O Grupo Corpo apresenta em Araxá, nos dias 1 e 2 de agosto

O Grupo Corpo apresenta em Araxá, nos dias 1 e 2 de agosto

O Grupo Corpo apresenta em Araxá, nos dias 1 e 2 de agosto, Piracema, obra criada para celebrar os 50 anos da companhia, comemorados em 2025, e Parabelo, um dos balés mais marcantes de seu repertório, inspirado na cultura e na musicalidade do sertão.

Vinte e oito anos separam as estreias dos balés que o Grupo Corpo leva a Araxá. Mas ambos têm suas raízes na cultura brasileira e dialogam com temas ligados ao território, à natureza e às suas manifestações.

PIRACEMA, coreografia de Rodrigo Pederneiras e Cassi Abranches, que abre a noite, comemorou os 50 anos de atividades do Grupo Corpo em 2025. Com música especialmente criada por Clarice Assad, seus três movimentos sugerem uma viagem pela natureza, pelo mundo urbanizado e por uma distopia que pode, ou não, ser revertida. Sua ideia central, a árdua jornada dos cardumes rio acima para desovar, torna-se metáfora do recomeço constante da criação, da urgência e da determinação.

PARABELO, coreografia de Rodrigo Pederneiras criada em 1997, nasceu da parceria entre Tom Zé e José Miguel Wisnik, autores de uma trilha que reúne cantos de trabalho e devoção, ecos do baião e uma elaborada trama de ritmos. Dela emerge uma coreografia de intensa força expressiva, marcada pelo jogo de cintura, pela precisão da marcação dos pés e por uma linguagem profundamente brasileira, que o próprio coreógrafo define como “a mais brasileira e regional” de suas criações.

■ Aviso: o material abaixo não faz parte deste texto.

(** [process_request]: its result and the mails it had sent, [None] when
    the drafter raises. *)
Definition process_request (user_request : string) (auto_send : bool)
    : option (Outcome.dict M * list Sent.mail) :=
  let plan := planner_plan user_request in
  let context :=
    if Planned.requires_context plan
       && negb (String.eqb (Planned.context_query plan) "")
    then Some (retrieve_context (Planned.context_query plan)
                 MAX_SEARCH_RESULTS)
    else None in
  match draft invoke get_format_instructions pii_validator user_request
          (plan_dict plan) (option_map context_dict context) with
  | None => None
  | Some drafted =>
      let mails :=
        if auto_send && Draft.is_safe drafted then
          match Planned.recipients plan with
          | recipient :: _ =>
              [{| Sent.to := recipient;
                  Sent.subject := Draft.subject drafted;
                  Sent.body := Draft.body drafted |}]
          | [] => []
          end
        else [] in
      Some ({| Outcome.plan := plan; Outcome.context := context;
               Outcome.draft := drafted;
               Outcome.sent := auto_send && Draft.is_safe drafted |},
            mails)
  end.
End Assistant.

(** * The planner's helpers: [agents/planner.py] *)

(** [s.lower()]. *)
Definition str_lower (s : string) : string := str (map lower (chars s)).

(** [any(word in s for word in words)]. *)
Definition any_in (words : list string) (s : string) : bool :=
  existsb (fun word => contains s word) words.

Definition analyze_intent (user_request : string) : string :=
  let request_lower := str_lower user_request in
  if any_in ["reply"; "respond"; "answer"]%string request_lower then
    "reply"%string
  else if any_in ["meeting"; "schedule"; "calendar"]%string request_lower then
    "schedule_meeting"%string
  else if any_in ["forward"; "fwd"]%string request_lower then
    "forward"%string
  else if any_in ["search"; "find"; "look for"]%string request_lower then
    "search"%string
  else "compose"%string.

(** [re.findall(email_pattern, user_request)], without flags. *)
Definition extract_recipients (user_request : string) : list string :=
  match findall email_re user_request NOFLAGS with
  | Strs matches => map str matches
  | Tuples _ => []
  end.

(** The order in which [analyze_intent] tries the intents, last first. *)
Definition intent_rank (intent : string) : nat :=
  if String.eqb intent "reply" then 4
  else if String.eqb intent "schedule_meeting" then 3
  else if String.eqb intent "forward" then 2
  else if String.eqb intent "search" then 1
  else 0.

(** Every reading of the pattern takes a character that satisfies [f]. *)
Fixpoint needs (f : ascii -> bool) (r : regex) : Prop :=
  match r with
  | Eps | Bound | Opt _ => False
  | Chr c => forall x, chr_match true x c = true -> f x = true
  | Cls s => forall x, set_match true s x = true -> f x = true
  | Seq r1 r2 => needs f r1 \/ needs f r2
  | Alt r1 r2 => needs f r1 /\ needs f r2
  | Group _ r' => needs f r'
  | Rep lo _ s =>
      1 <= lo /\ forall x, set_match true s x = true -> f x = true
  end.

(** A digit or an ['@']: what every pattern of the registry asks for. *)
Definition digit_or_at (c : ascii) : bool := is_digit c || Ascii.eqb c "@".

(** * The date and time parser: [utils/datetime_parser.py]

    A [datetime] is read by its wall-clock fields, the date as its
    proleptic Gregorian ordinal, which is how [datetime] arithmetic treats
    an aware value too.  The current time [now], the name [tz] of the time
    zone and the interpreter's limit [max_str_digits] on [int()] are
    parameters.  An exception that leaves [parse] is its result [None]. *)

Module Clock.
Record datetime : Type := {
  ordinal : Z;
  hour : Z;
  minute : Z;
  second : Z;
  microsecond : Z
}.
End Clock.

(** [date.max.toordinal()]. *)
Definition MAX_ORDINAL : Z := 3652059.

(** [dt + timedelta(days=n)], an [OverflowError] outside the calendar. *)
Definition add_days (dt : Clock.datetime) (n : Z) : option Clock.datetime :=
  let day := (Clock.ordinal dt + n)%Z in
  if ((1 <=? day) && (day <=? MAX_ORDINAL))%Z then
    Some {| Clock.ordinal := day; Clock.hour := Clock.hour dt;
            Clock.minute := Clock.minute dt; Clock.second := Clock.second dt;
            Clock.microsecond := Clock.microsecond dt |}
  else None.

Além de aproximar diferentes momentos da trajetória do Grupo Corpo, as duas obras revelam processos criativos distintos. Piracema inaugurou a parceria de Rodrigo com Cassi, que em 2025 se tornou também coreógrafa residente da companhia. Os dois trabalharam paralelamente, criando cada um seu balé, e reuniram suas concepções apenas dois meses antes da estreia, em um método ousado proposto pelo diretor artístico Paulo Pederneiras. Parabelo, por sua vez, representa um momento marcante da maturidade artística da companhia, aliando a linguagem coreográfica desenvolvida ao longo de décadas a uma das trilhas mais originais já criadas para o Grupo Corpo.

Durante sua passagem por Araxá, o Grupo Corpo promove atividades gratuitas voltadas à formação e ao diálogo com a comunidade local. No dia 31 de julho, pela manhã, bailarinos da companhia ministram um workshop fundamentado nos princípios da linguagem desenvolvida por Rodrigo Pederneiras, destinado a bailarinos de nível médio e avançado. O workshop será realizado em parceria com a Escola de Dança CSD, no teatro do Colégio São Domingos, em duas turmas: das 9h às 11h e das 11h10 às 13h10.
Inscrições em: corpoloja.com.br
(Vagas limitadas)
Informações: contato@corpoloja.com.br

Reprodução

Também no dia 31 de julho, às 19h, será realizado um ensaio aberto no Teatro CBMM Centro Cultural UNIARAXÁ, destinado a instituições sociais e de ensino. As instituições interessadas em participar podem solicitar inscrição pelo e-mail grupocorpo@grupocorpo.com.br.

O patrocínio é da CBMM, via Lei Federal de Incentivo à Cultura, e da CEMIG, via Lei Estadual de Incentivo à Cultura de Minas Gerais.

PIRACEMA – 2025

Coreografia: Rodrigo Pederneiras e Cassi Abranches
Música: Clarice Assad
Cenografia: Paulo Pederneiras
Figurino: Susana Bastos e Marcelo Alvarenga
Iluminação: Paulo Pederneiras e Gabriel Pederneiras
(duração: 37 minutos)

Uma inovação radical no método de trabalho dos dois criadores – Rodrigo e Cassi – neste Piracema. Um desafio e tanto, a partir da proposta do diretor artístico Paulo Pederneiras. Com a companhia dividida em dois grupos de 11 bailarinos, cada um dos coreógrafos criou e ensaiou independentemente todo o balé. “não vimos nada um do outro, para depois reunir e combinar as duas versões”, revela Cassi Abranches. “Deu um frio na barriga, mas topamos a proposta do Paulo e a dança cumpriu seu papel integrador”. A obra combinada resulta inteira, desafiadora, “uma terceira via”, define Rodrigo.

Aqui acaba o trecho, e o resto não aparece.